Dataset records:
──────────

(** C3: the price bounds that are given make one inclusive range on
    [price], so that only records whose price lies within the bounds are
    returned; with no bound there is no constraint on [price], and with no
    argument at all the listing is not filtered; the fields of the filter
    are combined by conjunction. *)
Theorem price_bounds_form_one_inclusive_range
    (make model : option string) (lo hi : option Q) (limit : option Z)
    (st st' : Store) (rs : list document) :
  list_cars make model lo hi limit st = (Return rs, st') ->
  car_query make model lo hi !! "price" =
    (if bool_decide (lo ≠ None \/ hi ≠ None) then Some (price_filter lo hi) else None) /\
  price_filter lo hi !! "$gte" = VFloat <$> lo /\
  price_filter lo hi !! "$lte" = VFloat <$> hi /\
  (lo ≠ None \/ hi ≠ None ->
   forall r, r ∈ rs ->
     exists v p, r !! "price" = Some v /\ number_of v = Some p /\
       (forall l, lo = Some l -> (l <= p)%Q) /\ (forall h, hi = Some h -> (p <= h)%Q)) /\
  (make = None -> model = None -> lo = None -> hi = None ->
   mapM normalize_car (take (Z.to_nat (default 20 limit)) (collection "car" st)) = Some rs) /\
  (forall d, doc_matches (car_query make model lo hi) d = Some true <->
     (truthy (of_optional_str make) = true ->
        eval_operators (anchored_regex (default "" make)) (d !! "make") = Some true) /\
     (truthy (of_optional_str model) = true ->
        eval_operators (anchored_regex (default "" model)) (d !! "model") = Some true) /\
     (lo ≠ None \/ hi ≠ None ->
        eval_operators (price_filter lo hi) (d !! "price") = Some true)).
Proof.
  intros Hrun. apply list_cars_return in Hrun as (-> & Hlim & sel & Hsel & Hmap).
  split; [|split; [|split; [|split; [|split]]]].
  - rewrite car_query_lookup, price_filter_nonempty. done.
  - destruct lo, hi; reflexivity.
  - destruct lo, hi; reflexivity.
  - intros Hsome r Hr.
    destruct (mapM_elem_of _ _ _ _ Hmap Hr) as (d & Hd & Hnorm).
    apply select_spec in Hsel as [Hsub Hall].
    assert (Hmatch : doc_matches (car_query make model lo hi) d = Some true).
    { apply (proj1 (Forall_forall _ _) Hall d). by eapply subseteq_take. }
    apply car_query_matches in Hmatch as (_ & _ & Hprice).
    destruct (eval_price_filter_true lo hi _ Hsome (Hprice Hsome))
      as (v & p & Hv & Hp & Hlo & Hhi).
    exists (isoformat v), p. rewrite number_of_isoformat.
    rewrite (normalize_car_lookup d r "price" Hnorm) by done.
    rewrite Hv. done.
  - intros -> -> -> ->. rewrite car_query_no_filter, select_empty in Hsel.
    by injection Hsel as <-.
  - intros d. apply car_query_matches.
Qed.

──────────

Exercise » Of all the entries above, repeat only the lines from the line that has "exists v p, r" to the line that has "destruct (mapM_elem_of _", both lines included, exactly.

Result for this task »
     exists v p, r !! "price" = Some v /\ number_of v = Some p /\
       (forall l, lo = Some l -> (l <= p)%Q) /\ (forall h, hi = Some h -> (p <= h)%Q)) /\
  (make = None -> model = None -> lo = None -> hi = None ->
   mapM normalize_car (take (Z.to_nat (default 20 limit)) (collection "car" st)) = Some rs) /\
  (forall d, doc_matches (car_query make model lo hi) d = Some true <->
     (truthy (of_optional_str make) = true ->
        eval_operators (anchored_regex (default "" make)) (d !! "make") = Some true) /\
     (truthy (of_optional_str model) = true ->
        eval_operators (anchored_regex (default "" model)) (d !! "model") = Some true) /\
     (lo ≠ None \/ hi ≠ None ->
        eval_operators (price_filter lo hi) (d !! "price") = Some true)).
Proof.
  intros Hrun. apply list_cars_return in Hrun as (-> & Hlim & sel & Hsel & Hmap).
  split; [|split; [|split; [|split; [|split]]]].
  - rewrite car_query_lookup, price_filter_nonempty. done.
  - destruct lo, hi; reflexivity.
  - destruct lo, hi; reflexivity.
  - intros Hsome r Hr.
    destruct (mapM_elem_of _ _ _ _ Hmap Hr) as (d & Hd & Hnorm).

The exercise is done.